YOUR ASSIGNMENT —
Below are entries. Reproduce exactly the lines between the line holding "c ∉ chars after." and the line holding "exfalso. apply Hnot. clear. unfold chars.", inclusive, and only those.

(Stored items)
(** X7.  For [max_route_length >= 1] the route counter stands, after a
    file, at the number of routes built from it (the count line 138 logs),
    and that number is the sum over the segments of the loaded document of
    [ceil(L / max_route_length)], [L] the number of points of the segment:
    segments are cut one by one, and a short last group is never filled up
    from the next segment. *)
Theorem routes_per_file_is_sum_of_ceilings
    (simplify_polyline : gmap loc GPXTrackPoint.t → list loc → float → list loc)
    (log10_beyond : Z → nat)
    (args : Args) (s : state) (gpxfile : InputFile) :
  1 ≤ max_route_length args →
  ∃ s' : state,
    process_file simplify_polyline log10_beyond args s gpxfile = Ok s' ∧
    length (routes_new s') = (length (routes_new s) + route_idx s')%nat ∧
    Z.of_nat (route_idx s')
    = foldr Z.add 0
        (map (λ segment,
                ceil_div (Z.of_nat (length (GPXTrackSegment.points segment)))
                  (max_route_length args))
             (gpx_segments (load simplify_polyline args (heap s) gpxfile))).
Proof.
  intros HM.
  destruct (process_file_spec simplify_polyline log10_beyond args s gpxfile HM)
    as (s' & Hrun & _ & Hroutes & Hidx).
  exists s'. split; [done|]. split.
  - by rewrite Hroutes, length_app, length_routes_of, Hidx.
  - by rewrite Hidx, gpx_groups_segments, length_concat_windows.
Qed.

Lemma routes_per_file_is_sum_of_ceilings_witness :
  ∃ s' : state,
    process_file Sample.ends_only Sample.log10_beyond (Sample.args [Sample.two_tracks] false 2)
      Sample.start Sample.two_tracks = Ok s' ∧
    length (routes_new s') = (length (routes_new Sample.start) + route_idx s')%nat ∧
    Z.of_nat (route_idx s') = 5.
Proof.
  destruct (routes_per_file_is_sum_of_ceilings Sample.ends_only Sample.log10_beyond
              (Sample.args [Sample.two_tracks] false 2) Sample.start Sample.two_tracks
              ltac:(simpl; lia)) as (s' & Hrun & Hlen & Hsum).
  exists s'. split; [exact Hrun|]. split; [exact Hlen|]. rewrite Hsum. reflexivity.
Defined.

(** ** Route names across files *)

Lemma routename_parts (k k' : nat) (f f' : string) :
  routename k f = routename k' f' → k = k' ∧ file_base f = file_base f'.
Proof.
  intros H. pose proof (f_equal numeric_prefix H) as Hprefix.
  rewrite !numeric_prefix_routename in Hprefix.
  apply format_zero_padded_inj in Hprefix as <-. split; [done|].
  unfold routename in H. apply string_app_inv_head in H.
  by injection H.
Qed.

Lemma names_of_run (files : list InputFile) (news : list (list GPXRoute.t)) (r : GPXRoute.t) :
  Forall2 (λ gpxfile new, ∃ groups, new = routes_of (file_name gpxfile) 0 groups)
          files news →
  r ∈ concat news →
  ∃ (gpxfile : InputFile) (k : nat),
    gpxfile ∈ files ∧ GPXRoute.name r = routename k (file_name gpxfile).
Proof.
  induction 1 as [|f new files news (groups & ->) _ IH]; simpl.
  - by intros ?%elem_of_nil.
  - intros [Hr|Hr]%elem_of_app.
    + apply elem_of_routes_of in Hr as (k & _ & Hname).
      exists f, (0 + k)%nat. split; [apply list_elem_of_here|done].
    + destruct (IH Hr) as (f' & k & Hf' & Hname).
      exists f', k. split; [by apply list_elem_of_further|done].
Qed.

(** X8.  When the input files of a run have pairwise different base names
    (the file name without directory and extension), all the routes of the
    run have different names, although the numbers start at 000 again with
    every file. *)
Theorem route_names_unique_for_distinct_base_names
    (simplify_polyline : gmap loc GPXTrackPoint.t → list loc → float → list loc)
    (log10_beyond : Z → nat)
    (args : Args) (h : gmap loc GPXTrackPoint.t) (s : state) :
  chunk_all simplify_polyline log10_beyond args h = Ok s →
  NoDup (map (λ gpxfile, file_base (file_name gpxfile)) (input args)) →
  NoDup (map GPXRoute.name (routes_new s)).
Proof.
  unfold chunk_all. intros (news & Hnews & ->)%process_files_routes. simpl.
  induction Hnews as [|f new files news (groups & ->) Hnews IH]; simpl.
  - intros _. constructor.
  - intros [Hf Hfiles]%NoDup_cons. rewrite map_app. apply NoDup_app.
    split; [apply NoDup_names_routes_of|]. split; [|by apply IH].
    intros name Hname Hname'.
    apply list_elem_of_fmap in Hname as (r & -> & Hr).
    apply list_elem_of_fmap in Hname' as (r' & Heq & Hr').
    apply elem_of_routes_of in Hr as (k & _ & Hk).
    destruct (names_of_run files news r' Hnews Hr') as (f' & k' & Hf' & Hk').
    rewrite Hk, Hk' in Heq. apply routename_parts in Heq as [_ Hbase].
    apply Hf. rewrite Hbase.
    by apply (list_elem_of_fmap_2 (λ gpxfile, file_base (file_name gpxfile))).
Qed.

Lemma route_names_unique_for_distinct_base_names_witness :
  ∃ s : state,
    chunk_all Sample.ends_only Sample.log10_beyond
      (Sample.args [Sample.two_tracks; Sample.second_day] false 2) Sample.store = Ok s ∧
    map GPXRoute.name (routes_new s)
    = ["000_alps"; "001_alps"; "002_alps"; "003_alps"; "004_alps"; "000_ride"; "001_ride"] ∧
    NoDup (map GPXRoute.name (routes_new s)).
Proof.
  eexists. split; [vm_compute; reflexivity|]. split; [reflexivity|].
  apply (route_names_unique_for_distinct_base_names Sample.ends_only Sample.log10_beyond
           (Sample.args [Sample.two_tracks; Sample.second_day] false 2) Sample.store _).
  - vm_compute. reflexivity.
  - simpl. apply NoDup_cons. split; [|apply NoDup_singleton].
    intros Hin%list_elem_of_singleton. discriminate Hin.
Defined.

(** ** Strings: the last occurrence of a character *)

Lemma rfind_from_shift (c : ascii) (s : string) (i last : Z) :
  Py.rfind_from c s i last
  = if Py.rfind_from c s 0 (-1) <? 0 then last else i + Py.rfind_from c s 0 (-1).
Proof.
  revert i last. induction s as [|a s IH]; intros i last; [done|].
  cbn [Py.rfind_from]. rewrite (IH (i + 1)), (IH (0 + 1)).
  destruct (Z.ltb_spec (Py.rfind_from c s 0 (-1)) 0) as [Hneg|Hpos].
  - destruct (Ascii.eqb a c); simpl; [lia|done].
  - destruct (Z.ltb_spec (0 + 1 + Py.rfind_from c s 0 (-1)) 0); lia.
Qed.

Lemma rfind_cons (a : ascii) (s : string) (c : ascii) :
  Py.rfind (String a s) c
  = if Py.rfind s c <? 0 then (if Ascii.eqb a c then 0 else -1) else 1 + Py.rfind s c.
Proof.
  unfold Py.rfind. cbn [Py.rfind_from]. rewrite rfind_from_shift.
  destruct (Z.ltb_spec (Py.rfind_from c s 0 (-1)) 0); [done|lia].
Qed.

(** [rfind] finds the last occurrence: either the character does not occur
    and the result is [-1], or the string splits at the index returned into
    a part before, the character, and a part without it. *)
Lemma rfind_spec (s : string) (c : ascii) :
  (Py.rfind s c = -1 ∧ c ∉ chars s)
  ∨ ∃ before after : string,
      s = (before ++ String c after)%string ∧
      Py.rfind s c = Z.of_nat (String.length before) ∧
      c ∉ chars after.
Proof.
  induction s as [|a s IH].
  - left. split; [done|]. apply not_elem_of_nil.
  - rewrite rfind_cons. destruct IH as [[Hr Hnot]|(before & after & -> & Hr & Hnot)].
    + rewrite Hr. simpl. destruct (Ascii.eqb_spec a c) as [->|Hne].
      * right. exists "", s. by repeat split.
      * left. split; [done|]. unfold chars in *. simpl.
        apply not_elem_of_cons. by split.
    + right. exists (String a before), after.
      rewrite Hr. destruct (Z.ltb_spec (Z.of_nat (String.length before)) 0); [lia|].
      split; [done|]. split; [simpl; lia|done].
Qed.

Lemma rfind_absent (s : string) (c : ascii) : c ∉ chars s → Py.rfind s c = -1.
Proof.
  intros Hnot. destruct (rfind_spec s c) as [[Hr _]|(before & after & -> & _ & _)]; [done|].
  exfalso. apply Hnot. clear. unfold chars.
  induction before as [|a before IH]; simpl.
  - apply list_elem_of_here.
  - by apply list_elem_of_further.
Qed.

Lemma chars_app (a b : string) : chars (a ++ b) = chars a ++ chars b.
Proof.
  unfold chars. induction a as [|x a IH]; [done|].
  change (x :: list_ascii_of_string (a ++ b)%string
          = x :: list_ascii_of_string a ++ list_ascii_of_string b).
  by rewrite IH.
Qed.

Lemma substring_0_0 (s : string) : substring 0 0 s = "".
Proof. by destruct s. Qed.

Lemma substring_0_length (s : string) : substring 0 (String.length s) s = s.
Proof. induction s as [|a s IH]; simpl; [done|]. by rewrite IH. Qed.

Lemma str_upto_app (before after : string) :
  Py.str_upto (before ++ after) (Z.of_nat (String.length before)) = before.
Proof.
  unfold Py.str_upto. rewrite Nat2Z.id.
  induction before as [|a before IH]; simpl; [apply substring_0_0|].
  change (String a (substring 0 (String.length before) (before ++ after)%string)
          = String a before).
  by rewrite IH.
Qed.

Lemma str_from_app (before after : string) :
  Py.str_from (before ++ after) (Z.of_nat (String.length before)) = after.
Proof.
  unfold Py.str_from. rewrite Nat2Z.id, length_string_app.
  replace (String.length before + String.length after - String.length before)%nat
    with (String.length after) by lia.
  induction before as [|a before IH]; [apply substring_0_length|].
  exact IH.
Qed.

Lemma str_upto_0 (s : string) : Py.str_upto s 0 = "".
Proof. apply substring_0_0. Qed.

Lemma str_from_0 (s : string) : Py.str_from s 0 = s.
Proof.
  unfold Py.str_from. simpl. rewrite Nat.sub_0_r. apply substring_0_length.
Qed.

(** ** The output directory (line 73) *)

Lemma dirname_without_slash (p : string) : "/"%char ∉ chars p → os_path.dirname p = "".
Proof.
  intros Hnot. unfold os_path.dirname. rewrite rfind_absent by done.
  by rewrite str_upto_0.
Qed.

(** X9.  An output directory given without any slash ([out], [gpx.d]) ends
    the run at line 73, before any input is parsed: the directory part of
    such a path is empty, and [os.makedirs] of the empty path raises
    [FileNotFoundError], whether the directory exists or not. *)
Theorem output_dir_without_slash_fails
    (simplify_polyline : gmap loc GPXTrackPoint.t → list loc → float → list loc)
    (log10_beyond : Z → nat)
    (os : OS) (args : Args) (h : gmap loc GPXTrackPoint.t) :
  "/"%char ∉ chars (output_dir args) →
  main simplify_polyline log10_beyond os args h = Raise (FileNotFoundError "").
Proof.
  intros Hnot. unfold main. by rewrite dirname_without_slash.
Qed.

Lemma output_dir_without_slash_fails_witness :
  main Sample.ends_only Sample.log10_beyond Sample.permissive
    (Sample.in_dir "gpx.d" (Sample.args [Sample.two_tracks] false 2))
    Sample.store = Raise (FileNotFoundError "").
Proof.
  apply (output_dir_without_slash_fails Sample.ends_only Sample.log10_beyond Sample.permissive
           (Sample.in_dir "gpx.d" (Sample.args [Sample.two_tracks] false 2)) Sample.store).
  unfold chars. simpl. intros Hin.
  repeat (apply elem_of_cons in Hin as [Hin|Hin]; [discriminate Hin|]).
  by apply elem_of_nil in Hin.
Defined.







(** ** File names: [basename] and [splitext] *)

(** [basename] keeps what follows the last slash. *)
Lemma basename_spec (p : string) :
  ("/"%char ∉ chars (os_path.basename p)) ∧
  ∃ head : string, p = (head ++ os_path.basename p)%string.
Proof.
  unfold os_path.basename.
  destruct (rfind_spec p "/") as [[-> Hnot]|(before & after & -> & -> & Hnot)].
  - simpl. rewrite str_from_0. split; [done|]. by exists "".
  - change (before ++ String "/" after)%string with (before ++ "/" ++ after)%string.
    rewrite <- (string_app_assoc before "/" after).
    replace (Z.of_nat (String.length before) + 1)
      with (Z.of_nat (String.length (before ++ "/")%string))
      by (rewrite length_string_app; simpl; lia).
    rewrite str_from_app. split; [done|]. by exists (before ++ "/")%string.
Qed.

Lemma chars_of_later_part (before before' after after' : string) (c c' : ascii) :
  (before ++ String c after = before' ++ String c' after')%string →
  (String.length before' < String.length before)%nat →
  ∀ x : ascii, x ∈ chars after → x ∈ chars after'.
Proof.
  revert before. induction before' as [|y before' IH]; intros [|z before] Heq Hlen x Hx;
    simpl in Hlen; try lia.
  - injection Heq as _ <-. rewrite chars_app. apply elem_of_app. right.
    by apply list_elem_of_further.
  - injection Heq as _ Heq. apply (IH before Heq); [lia|done].
Qed.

WRITTEN RESPONSE —
      c ∉ chars after.
Proof.
  induction s as [|a s IH].
  - left. split; [done|]. apply not_elem_of_nil.
  - rewrite rfind_cons. destruct IH as [[Hr Hnot]|(before & after & -> & Hr & Hnot)].
    + rewrite Hr. simpl. destruct (Ascii.eqb_spec a c) as [->|Hne].
      * right. exists "", s. by repeat split.
      * left. split; [done|]. unfold chars in *. simpl.
        apply not_elem_of_cons. by split.
    + right. exists (String a before), after.
      rewrite Hr. destruct (Z.ltb_spec (Z.of_nat (String.length before)) 0); [lia|].
      split; [done|]. split; [simpl; lia|done].
Qed.

Lemma rfind_absent (s : string) (c : ascii) : c ∉ chars s → Py.rfind s c = -1.
Proof.
  intros Hnot. destruct (rfind_spec s c) as [[Hr _]|(before & after & -> & _ & _)]; [done|].
  exfalso. apply Hnot. clear. unfold chars.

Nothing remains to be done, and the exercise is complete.